Back in my university years, we had course dealing with the topic of Data Communications. Not unusual for my faculty, the lab part of the course included a couple of things which had nothing to do with communications. For instance, there was one homework which requested the students to write a boot virus. I went to the assistant and asked for another assignment, as writing viruses is not something I wanted to do. The assistant refused my proposal, refused discussing the subject (he was 'busy') and subsequently gave me 0 points for that particular homework.

Every now and then, in a teaching institution, somebody comes up with the brilliant idea of teaching students about malware. I am not joking here, it IS a brilliant idea. What is however wrong with it, in 99% of the cases, is that the people who come up with the idea have absolutely no clue about ethics or just don't care about it. They also do not understand that writing malware is not the best way to teach people about how to protect against it. Actually, writing malware is the easy way; it is much easier to write malware than writing antivirus programs. Of course, there is also a dark attraction towards writing malware and young people are easy to fall prey to it.
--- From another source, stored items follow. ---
(* ===== verification/F64.v ===== *)
(** * F64: Rust's [f64] by its bits

    A double is its 64-bit pattern. Comparisons are those of IEEE 754: false on
    a NaN, and otherwise the order of the sign-magnitude integers the patterns
    spell ([key]), the two zeros being equal. [f64_compare_spec] ties them to
    the standard library's specification of binary64, [SFcompare], through the
    decoding [to_sf]. *)

From Stdlib Require Import ZArith Lia.
From Corelib Require Import Floats.SpecFloat.
From stdpp Require Import prelude numbers.
From S2P Require Import Prelude.

Abbreviation f64 := Z.

(** Exponent all ones, significand zero: positive infinity. *)
Abbreviation inf_bits := 9218868437227405312.
Abbreviation sign_bit := 9223372036854775808.

(** [f64::NAN]. *)
Definition f64_nan : f64 := 9221120237041090560.

Definition sign (x : f64) : bool := sign_bit <=? x.
Definition magnitude (x : f64) : Z := if sign x then x - sign_bit else x.

(** [x.is_nan()]. *)
Definition is_nan (x : f64) : bool := inf_bits <? magnitude x.

(** [x.is_finite()]. *)
Definition is_finite (x : f64) : bool := magnitude x <? inf_bits.

(** The sign-magnitude integer of a pattern. *)
Definition key (x : f64) : Z := if sign x then - magnitude x else magnitude x.

(** [a < b], [a > b], [a <= b], [a >= b], [a == b]. *)
Definition f64_lt (a b : f64) : bool := negb (is_nan a) && negb (is_nan b) && (key a <? key b).
Definition f64_gt (a b : f64) : bool := f64_lt b a.
Definition f64_le (a b : f64) : bool := negb (is_nan a) && negb (is_nan b) && (key a <=? key b).
Definition f64_ge (a b : f64) : bool := f64_le b a.
Definition f64_eq (a b : f64) : bool := negb (is_nan a) && negb (is_nan b) && (key a =? key b).

(** [a.to_bits() == b.to_bits()]. *)
Definition bit_eq (a b : f64) : bool := a =? b.

(** ** Agreement with the binary64 specification *)

(** The specification float of a pattern. *)
Definition to_sf (x : f64) : spec_float :=
  let s := sign x in
  let m := magnitude x in
  let e := m / 2 ^ 52 in
  let f := m mod 2 ^ 52 in
  if e =? 2047 then if f =? 0 then S754_infinity s else S754_nan
  else if e =? 0 then
    match f with Zpos p => S754_finite s p (-1074) | _ => S754_zero s end
  else match f + 2 ^ 52 with Zpos p => S754_finite s p (e - 1075) | _ => S754_nan end.

(** The comparison the boolean operators are cases of. *)
Definition f64_compare (a b : f64) : option comparison :=
  if is_nan a || is_nan b then None else Some (key a ?= key b).

Lemma magnitude_bound x : is_u64 x -> 0 <= magnitude x < sign_bit.
Proof. unfold is_u64, magnitude, sign. destruct (Z.leb_spec sign_bit x); lia. Qed.

(** The four shapes of a decoded pattern, in terms of its magnitude. *)
Lemma to_sf_cases x :
  is_u64 x ->
  (is_nan x = true /\ to_sf x = S754_nan) \/
  (is_nan x = false /\ magnitude x = inf_bits /\ to_sf x = S754_infinity (sign x)) \/
  (is_nan x = false /\ magnitude x = 0 /\ to_sf x = S754_zero (sign x)) \/
  (is_nan x = false /\ exists p e, to_sf x = S754_finite (sign x) p e /\
     0 < magnitude x < inf_bits /\
     (e = -1074 /\ magnitude x = Zpos p /\ Zpos p < 2 ^ 53 \/
      -1074 < e /\ 2 ^ 52 <= Zpos p < 2 ^ 53 /\
      magnitude x = (e + 1074) * 2 ^ 52 + Zpos p)).
Proof.
  intros Hx. pose proof (magnitude_bound x Hx) as Hm. unfold to_sf, is_nan.
  pose proof (Z_div_mod_eq_full (magnitude x) (2 ^ 52)) as Hd.
  pose proof (Z.mod_pos_bound (magnitude x) (2 ^ 52) ltac:(lia)) as Hr.
  set (e := magnitude x / 2 ^ 52) in *. set (f := magnitude x mod 2 ^ 52) in *.
  change (2 ^ 52) with 4503599627370496 in *. change (2 ^ 53) with 9007199254740992.
  destruct (Z.eqb_spec e 2047) as [He|He].
  - destruct (Z.eqb_spec f 0).
    + right; left. split; [zbool; lia|]. split; [lia|done].
    + left. split; [zbool; lia|done].
  - right; right. destruct (Z.eqb_spec e 0) as [He0|He0].
    + destruct f as [|p|p] eqn:Hf; [left|right|lia].
      * split; [zbool; lia|]. split; [lia|done].
      * split; [zbool; lia|]. exists p, (-1074). split; [done|]. split; [lia|]. left. lia.
    + right. split; [zbool; lia|].
      destruct (f + 4503599627370496) as [|p|p] eqn:Hf; [lia| |lia].
      exists p, (e - 1075). split; [done|]. split; [lia|].
      destruct (decide (e = 1)); [left|right]; lia.
Qed.

(** Two finite magnitudes compare as exponent, then significand. *)
Lemma finite_compare m1 m2 p1 p2 e1 e2 :
  (e1 = -1074 /\ m1 = Zpos p1 /\ Zpos p1 < 2 ^ 53 \/
   -1074 < e1 /\ 2 ^ 52 <= Zpos p1 < 2 ^ 53 /\ m1 = (e1 + 1074) * 2 ^ 52 + Zpos p1) ->
  (e2 = -1074 /\ m2 = Zpos p2 /\ Zpos p2 < 2 ^ 53 \/
   -1074 < e2 /\ 2 ^ 52 <= Zpos p2 < 2 ^ 53 /\ m2 = (e2 + 1074) * 2 ^ 52 + Zpos p2) ->
  match e1 ?= e2 with Eq => Pos.compare_cont Eq p1 p2 | Lt => Lt | Gt => Gt end = (m1 ?= m2).
Proof.
  intros H1 H2. change (Pos.compare_cont Eq p1 p2) with (Zpos p1 ?= Zpos p2).
  change (2 ^ 52) with 4503599627370496 in *. change (2 ^ 53) with 9007199254740992 in *.
  destruct (Z.compare_spec e1 e2).
  - subst e2. destruct (Z.compare_spec (Zpos p1) (Zpos p2)); symmetry.
    + apply Z.compare_eq_iff. lia.
    + apply Z.compare_lt_iff. lia.
    + apply Z.compare_gt_iff. lia.
  - symmetry. apply Z.compare_lt_iff. lia.
  - symmetry. apply Z.compare_gt_iff. lia.
Qed.

Lemma compare_opp a b : (- a ?= - b) = CompOpp (a ?= b).
Proof.
  destruct (Z.compare_spec a b); simpl; [apply Z.compare_eq_iff|apply Z.compare_gt_iff|
    apply Z.compare_lt_iff]; lia.
Qed.

(** The comparison of patterns is the specification's comparison of the floats
    they encode. *)
Lemma f64_compare_spec a b :
  is_u64 a -> is_u64 b -> f64_compare a b = SFcompare (to_sf a) (to_sf b).
Proof.
  intros Ha Hb. unfold f64_compare, key.
  destruct (to_sf_cases a Ha)
    as [(-> & ->)|[(-> & Hma & ->)|[(-> & Hma & ->)|(-> & pa & ea & -> & Hma & Hea)]]];
  destruct (to_sf_cases b Hb)
    as [(-> & ->)|[(-> & Hmb & ->)|[(-> & Hmb & ->)|(-> & pb & eb & -> & Hmb & Heb)]]];
  cbn [orb]; try done; unfold SFcompare.
  all: try (destruct (sign a), (sign b); f_equal;
            first [apply Z.compare_lt_iff; lia | apply Z.compare_gt_iff; lia
                  | apply Z.compare_eq_iff; lia]).
  f_equal. pose proof (finite_compare _ _ _ _ _ _ Hea Heb) as Hc.
  destruct (sign a), (sign b).
  - rewrite compare_opp, <- Hc. by destruct (ea ?= eb).
  - apply Z.compare_lt_iff. lia.
  - apply Z.compare_gt_iff. lia.
  - by rewrite <- Hc.
Qed.

(** The boolean operators as cases of the comparison. *)
Lemma f64_lt_compare a b :
  f64_lt a b = match f64_compare a b with Some Lt => true | _ => false end.
Proof.
  unfold f64_lt, f64_compare. destruct (is_nan a), (is_nan b); done.
Qed.

Lemma f64_lt_irrefl a : f64_lt a a = false.
Proof. unfold f64_lt. rewrite Z.ltb_irrefl. apply andb_false_r. Qed.

Lemma f64_lt_asym a b : f64_lt a b = true -> f64_lt b a = false.
Proof.
  unfold f64_lt. intros H. zbool. rewrite (proj2 (Z.ltb_ge (key b) (key a))) by lia.
  apply andb_false_r.
Qed.

Lemma f64_lt_trans a b c : f64_lt a b = true -> f64_lt b c = true -> f64_lt a c = true.
Proof.
  unfold f64_lt. destruct (is_nan a), (is_nan b), (is_nan c); simpl; try done.
  rewrite !Z.ltb_lt. lia.
Qed.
Back to my university years and to the boot virus writing homework, only a few people bothered doing it. Of them, most actually took the Michaelangelo (March6) sourcecode and shuffled it around. A few years later, I heard that homework was removed from the course's curriculum. Most of the people were just taking existing boot viruses and patching them. And it wasn't really a Data Communications assignment per-se.

There are many other more interesting things to teach about than writing viruses, sending spam and circumventing protection solutions. Yet, there will always be people willing to join the dark side, for one reason or another.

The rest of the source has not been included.